NFTs for a cause: The Listen Campaign to auction original work for underprivileged children

Samuel L. Jackson posing with a family in need.
Samuel L. Jackson posing with a family in need.

The NFTs are just one part of Listen’s 52-week campaign for global equity.

Inspired to help vulnerable children around the world, renowned producer Tony Hollingsworth announced the Listen campaign in 2019, a large-scale global media initiative that would shed light on inequities faced by more than 1 billion children globally. 

Set to kick off in 2020, the campaign boasted partnerships with more than 150 creatives and celebrities to raise awareness and identify causes that needed support. But, inevitably, the campaign was delayed by the pandemic.

Now that the world is starting to open up, the Listen campaign is back — and it’s even bigger. 

The campaign will gather creative artists, celebrities and brands to create original content and raise awareness for 75 different projects that address the needs of vulnerable children throughout 52 weeks of the year.

The goal is to identify solutions for issues that often seem unsolvable, said Hollingsworth. 

“[Organizations] communicate a little fraction of this total problem, but they’re not telling the world the real problems that are going on [or offering] real solutions,” he said. Non-profits also have smaller budgets, he added, making it difficult to get a broad message across. 
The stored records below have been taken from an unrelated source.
(* ===== verification/Comptime.v ===== *)
(** * The compile-time evaluator

    [src/bytecode/generator/BytecodeGeneratorStatements.cpp],
    [class ComptimeEvaluator]: an interpreter of the syntax tree, which gives
    the meaning of a large part of the language without the machine.  Its
    objects are those of [m_objects]; it reads the metadata of a generator. *)

From S2P Require Import Prelude Value Bytecode Ast SymbolTable TypeNames GenState Resolver Generator.

Module Comptime.
Import Value Ast TypeNames.

(** The objects it creates. *)
Inductive eval_object :=
  | EArray (elements : list Value)
  | EInstance (fields : list Value)
  | EVariant (tag : Z) (args : list Value).

(** [ComptimeEvaluator] and the bindings of its generator; innermost scopes
    first. *)
Record t := Mk {
  m_generator : GenState.t;
  m_comptimeBindings : list (gmap string Value);
  m_structBindings : list (gmap string string);
  m_objects : gmap nat eval_object;
}.

Definition set_generator (g : GenState.t) (s : t) : t := Mk g (m_comptimeBindings s) (m_structBindings s) (m_objects s).
Definition set_bindings (b : list (gmap string Value)) (s : t) : t := Mk (m_generator s) b (m_structBindings s) (m_objects s).
Definition set_struct_bindings (b : list (gmap string string)) (s : t) : t :=
  Mk (m_generator s) (m_comptimeBindings s) b (m_objects s).
Definition set_objects (o : gmap nat eval_object) (s : t) : t :=
  Mk (m_generator s) (m_comptimeBindings s) (m_structBindings s) o.

Abbreviation ev := (st t).

(** [struct Result] *)
Record Result := MkResult { value : Value; didReturn : bool }.
Definition plain (v : Value) : Result := MkResult v false.
Definition nothing : Result := plain VMonostate.

Definition lift {A} (r : result A) : ev A := λ s, a ← r; Ok (a, s).
Definition asks {A} (f : t → A) : ev A := λ s, Ok (f s, s).
(** A method of the generator. *)
Definition on_generator {A} (m : GenState.gen A) : ev A := λ s,
  '(a, g) ← m (m_generator s); Ok (a, set_generator g s).
Definition metadata (s : t) : GenState.MetadataRegistry := GenState.m_metadata (m_generator s).

(** What [ValueHelper] reads of the objects. *)
Definition object_view (o : eval_object) : object :=
  match o with EArray l => OArray l | EInstance _ => OInstance | EVariant tag args => OEnum tag args end.
Definition object_heap (s : t) : heap := object_view <$> m_objects s.

Definition new_object (k : pointer) (o : eval_object) : ev Value := λ s,
  let p := fresh (dom (m_objects s) : gset nat) in
  Ok (VPtr k (Some p), set_objects (<[p := o]> (m_objects s)) s).

(** ** Bindings *)

Fixpoint find_binding (name : string) (l : list (gmap string Value)) : option Value :=
  match l with
  | [] => None
  | scope :: l => match scope !! name with Some v => Some v | None => find_binding name l end
  end.

(** [Resolve] *)
Definition Resolve (name : string) : ev Value := λ s,
  match find_binding name (m_comptimeBindings s) with
  | Some v => Ok (v, s)
  | None => Throw (runtime_error ("Unknown comptime binding: " +:+ name))
  end.

(** [AssignLocal] *)
Definition bind_local (name : string) (v : Value) (l : list (gmap string Value)) : list (gmap string Value) :=
  match l with [] => [{[ name := v ]}] | scope :: l => <[name := v]> scope :: l end.
Definition AssignLocal (name : string) (v : Value) : ev unit :=
  st_modify (λ s, set_bindings (bind_local name v (m_comptimeBindings s)) s).
Lemma inhabits_integer v a : inhabits v a → TypeInfo.IsPrimitiveNumeric a = true →
  TypeInfo.has_kind TypeKind.Float a = false → integer v.
Proof. unfold inhabits, TypeInfo.has_kind. destruct a as [k]; cbn. by destruct k. Qed.
Lemma arithmetic_kinds v w a b (type : TypeInfo.t) :
  inhabits v a → inhabits w b → TypeInfo.IsPrimitiveNumeric a = true → TypeInfo.IsPrimitiveNumeric b = true →
  (TypeInfo.kind type = TypeKind.Int ∧ TypeInfo.has_kind TypeKind.Float a = false
   ∧ TypeInfo.has_kind TypeKind.Float b = false)
  ∨ (TypeInfo.kind type = TypeKind.Float
     ∧ TypeInfo.has_kind TypeKind.Float a || TypeInfo.has_kind TypeKind.Float b = true) →
  (TypeInfo.kind type = TypeKind.Int ∧ integer v ∧ integer w) ∨ TypeInfo.kind type = TypeKind.Float.
Proof.
  intros Hv Hw Ha Hb [(Hk & Fa & Fb)|[Hk _]]; [left|by right].
  split; [done|]. split; by eapply inhabits_integer.
Qed.

Lemma add_yields fuel h v w a b type :
  inhabits v a → inhabits w b → arithmetic_type "+" a b = Ok type → yields "+" (Add (S fuel) h v w) type.
Proof.
  intros Hv Hw [[Hs ->]|(Ha & Hb & Ht & _)]%arithmetic_type_number.
  - assert (IsString v || IsString w = true) as Hstring.
    { unfold inhabits, TypeInfo.has_kind in *.
      destruct (TypeInfo.kind a), v as [| | | |[]| |], (TypeInfo.kind b), w as [| | | |[]| |]; done. }
    unfold Add. rewrite Hstring.
    destruct (inhabits_prints fuel h v a Hv) as [s ->], (inhabits_prints fuel h w b Hw) as [s' ->]. by apply yields_ok.
  - pose proof (inhabits_numeric v a Hv Ha) as Nv. pose proof (inhabits_numeric w b Hw Hb) as Nw.
    assert (IsString v || IsString w = false) as Hstring by by destruct v, w.
    unfold Add. rewrite Hstring. apply arithmetic_yields; [intros ? ?; apply add_whole|done|done|].
    by eapply arithmetic_kinds.
Qed.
To get attention The Listen Campaign is getting creative by inviting more than 200 top artists from the film and music industries to create custom NFTs for charity from songs, artwork and short stories. These NFTs will be auctioned to support projects identified by its charity to help children facing war, disease, poverty and exploitation. 

Listen and its brand sponsors will use the Flow blockchain to launch tokens that open up exclusive discounts, streaming content and other promotions. Hollingsworth declined to name the sponsors involved. 

People around the world will also be invited to create and share their own artwork or content, which will be judged by some of the celebs and selected for auction. The NFTs will cultivate content used in the finale campaign, which will culminate in a show at the L.A. Coliseum, broadcasted on ABC on the venue’s 100th anniversary on June 25. 

In addition to the NFTs, people can also contribute by giving direct financial donations, creating original content for the campaign, recruiting volunteers, sharing content, voting and promoting organizations, among other ways. 

The Listen Campaign will provide grants, loans and other donations to children's projects and organizations working to improve children's physical, psychological and emotional well -being, health, nutrition, education, shelter, play, creativity and economic prospects, and to protect their rights as defined in the UN Convention on The Rights of The Child.

The campaign is led in-house by Hollingsworth, who is behind nine of the largest broadcast events in history, including the “Nelson Mandela 70th Birthday Tribute Concert” and “The Wall: Live in Berlin.” 

Before the NFTs are released next year, Listen will begin auctioning minted works pulled from Hollingsworth’s own archives, including pieces from David Bowie, Whitney Houston, Bob Dylan, Eric Clapton and more. The NFTs will be up for auction in November.